By 1960, the group started actively searching for other WWII aircraft but quickly discovered that few remained flying condition. Thus in 1961, the CAF was established as a non-profit Texas corporation to restore and preserve WW2-era combat aircraft.

Today, the CAF comprises an international network of wings and squadrons in both the United States and three foreign countries; each maintains a fleet of historic aircraft for preservation purposes. As one of the premier aviation preservation organizations worldwide, their headquarters can be found in Midland, Texas.

In 1991, the CAF’s national headquarters and Airpower Museum opened.
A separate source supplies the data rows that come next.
(** * Smartroadsafety: hazard-aware routing and live navigation

    A shallow embedding of the three service files of the repository
    (HazardService.js, RoutingService.js, NavigationController.js) and of the
    speed estimator of the map component, followed by the properties the
    specification states about them.

    Layout: numbers, the Math library, geometry helpers, the hazard store,
    the routing engine, the navigation controller, the speed estimator; then
    the theorems. *)

From Stdlib Require Import ZArith QArith Qround Qabs List String Ascii Bool.
From Stdlib Require Import Lia Lqa Sorted Permutation.
From Stdlib Require Import DecimalString.
Import ListNotations.

Set Implicit Arguments.

(* ================================================================== *)
(** * JavaScript numbers *)
(* ================================================================== *)

(** A JavaScript number is an IEEE-754 double.  The model keeps the three
    special values and the way they propagate through arithmetic and
    comparisons (0/0 is NaN, x/0 is an infinity, every comparison with NaN
    is false), and takes arithmetic on finite values to be exact: a finite
    number is a rational.  Rounding, overflow and the sign of zero are not
    modelled. *)
Module JS.

Inductive num : Type :=
| NaN
| PosInf
| NegInf
| Fin (q : Q).

Definition Qltb (a b : Q) : bool := negb (Qle_bool b a).

Definition of_Z (z : Z) : num := Fin (inject_Z z).

Definition isNaN (x : num) : bool :=
  match x with NaN => true | _ => false end.

Definition isInfinite (x : num) : bool :=
  match x with PosInf | NegInf => true | _ => false end.

Definition neg (x : num) : num :=
  match x with
  | NaN => NaN
  | PosInf => NegInf
  | NegInf => PosInf
  | Fin q => Fin (- q)
  end.

Definition add (x y : num) : num :=
  match x, y with
  | NaN, _ | _, NaN => NaN
  | PosInf, NegInf | NegInf, PosInf => NaN
  | PosInf, _ | _, PosInf => PosInf
  | NegInf, _ | _, NegInf => NegInf
  | Fin a, Fin b => Fin (a + b)
  end.

Definition sub (x y : num) : num := add x (neg y).

(** The infinity with the sign of [q], NaN when [q] is zero. *)
Definition inf_signed (positive : bool) (q : Q) : num :=
  if Qeq_bool q 0 then NaN
  else if Bool.eqb positive (Qltb 0 q) then PosInf else NegInf.

Definition mul (x y : num) : num :=
  match x, y with
  | NaN, _ | _, NaN => NaN
  | PosInf, PosInf | NegInf, NegInf => PosInf
  | PosInf, NegInf | NegInf, PosInf => NegInf
  | PosInf, Fin q | Fin q, PosInf => inf_signed true q
  | NegInf, Fin q | Fin q, NegInf => inf_signed false q
  | Fin a, Fin b => Fin (a * b)
  end.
Today it stands as one of the most diverse warbird collections worldwide with 165 classic military aircraft from each branch of US Armed Forces.

The CAF’s mission is to acquire, restore and preserve in flying condition an extensive collection of fighter aircraft used by all branches of the United States Armed Forces as well as select international nations during pivotal moments in American military aviation history. 

They operate as a non-profit tax-exempt organization supported by members and donors – an all-volunteer organization open to men and women aged 18+ who become known as Colonels.